Science: Sci-Fi’s Friend or Foe?

This article by Mark Rosenfelder (creator of Zompist.com) has been bouncing around in my head for the past month. I finally articulated a response as I was scanning Slashdot and Wired, and noticed what I was doing. Learning about a new scientific advancement is like a shot of creative adrenaline. I hear about some new tech and I immediately start thinking of the next generation or new applications.

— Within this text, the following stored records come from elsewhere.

(** * LCA calculation engine: a shallow embedding and its properties

    The engine of the LCA tool (the module exporting
    [validateAndApplyBenchmarks], [calculateGWP], [calculateMCI],
    [calculateSustainabilityScore], [identifyHotspots] and
    [generateLCAResult]) is embedded function by function.

    Conventions of the embedding.
    - A JavaScript [number] is a rational ([Q]): arithmetic is exact, and
      there is no rounding to binary64, no overflow, no [NaN].  The only
      way the engine could leave the finite numbers from finite inputs is a
      division by zero, so a division by a variable divisor is [JS.div],
      which yields [None] there; divisions by a non-zero literal stay in
      [Q].  Functions that divide by a variable live in the [option] monad.
    - [===] on numbers is [Qeq_bool]: it compares values, not
      representations.
    - A string is a [string] of bytes, read as UTF-8.
    - An array is a [list]; an optional field is an [option]. *)

From stdpp Require Import base option list strings gmap pretty.
From Stdlib Require Import QArith Qround Qminmax Lqa Lia ZArith Permutation.

Open Scope Q_scope.

(** ** JavaScript primitives *)

Module JS.

(** [x === y] on numbers. *)
Definition seq (x y : Q) : bool := Qeq_bool x y.

(** [x > y], [x < y], [x >= y]. *)
Definition gt (x y : Q) : bool := negb (Qle_bool x y).
Definition lt (x y : Q) : bool := negb (Qle_bool y x).
Definition ge (x y : Q) : bool := Qle_bool y x.

(** Truthiness of a number: every number but zero. *)
Definition truthy (x : Q) : bool := negb (Qeq_bool x 0).

(** [x || d] on numbers. *)
Definition or (x d : Q) : Q := if truthy x then x else d.

(** [t[k] || d] where the lookup [t[k]] may be [undefined]. *)
Definition or_undefined (x : option Q) (d : Q) : Q :=
  match x with
  | Some v => or v d
  | None => d
  end.

(** [Math.round]: the nearest integer, ties towards plus infinity. *)
Definition Math_round (x : Q) : Q := inject_Z (Qfloor (x + (1 # 2))).

Definition Math_max (x y : Q) : Q := Qmax x y.
Definition Math_min (x y : Q) : Q := Qmin x y.

(** [x / y] for a divisor that is not a literal: no value when [y] is 0
    (JavaScript would produce an infinity or [NaN]). *)
Definition div (x y : Q) : option Q :=
  if Qeq_bool y 0 then None else Some (x / y).

(** Decimal digits of a natural number, left-padded with zeros to at
    least [width] characters. *)
Fixpoint zeros (n : nat) : string :=
  match n with
  | O => ""
  | S n' => "0" +:+ zeros n'
  end.

Definition pad_left (width : nat) (s : string) : string :=
  zeros (width - String.length s) +:+ s.

(** [x.toFixed(digits)], for |x| below 10^21: sign, then the integer [n]
    nearest to |x| * 10^digits (the larger one on a tie), printed with
    [digits] decimals. *)
Definition toFixed (x : Q) (digits : nat) : string :=
  let sign := if lt x 0 then "-" else "" in
  let ax := if lt x 0 then - x else x in
  let n := Qfloor (ax * inject_Z (10 ^ Z.of_nat digits) + (1 # 2)) in
  let m := pad_left (S digits) (pretty (Z.to_N n)) in
  let k := (String.length m - digits)%nat in
  match digits with
  | O => sign +:+ m
  | _ => sign +:+ String.substring 0 k m +:+ "." +:+ String.substring k digits m
  end.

Here’s the heart of my response to Rosenfelder’s article. Once you start trying to play the scientist by figuring out exactly how some cool gadget would work in the real world, you usually run into a wall. And understandably so; the present is plagued by the apparently impossible. But, historically, human beings are pretty good at figuring out how to do new things, and the most conservative visions of the future often fall short. Naysayers who proclaim “we’ll never be able to do X” face exponentially increasing odds of being proven wrong as time passes. If it’s in the future, who’s to say what’s impossible?

Many hard sci-fi writers would do it differently, but I say go ahead and give your space rangers laser swords. Don’t strain yourself by trying to figure out how it works—that’s the scientist’s job. Writers can afford to keep their heads in the clouds. Okay, maybe “afford” was a poor word choice. But you know what I mean.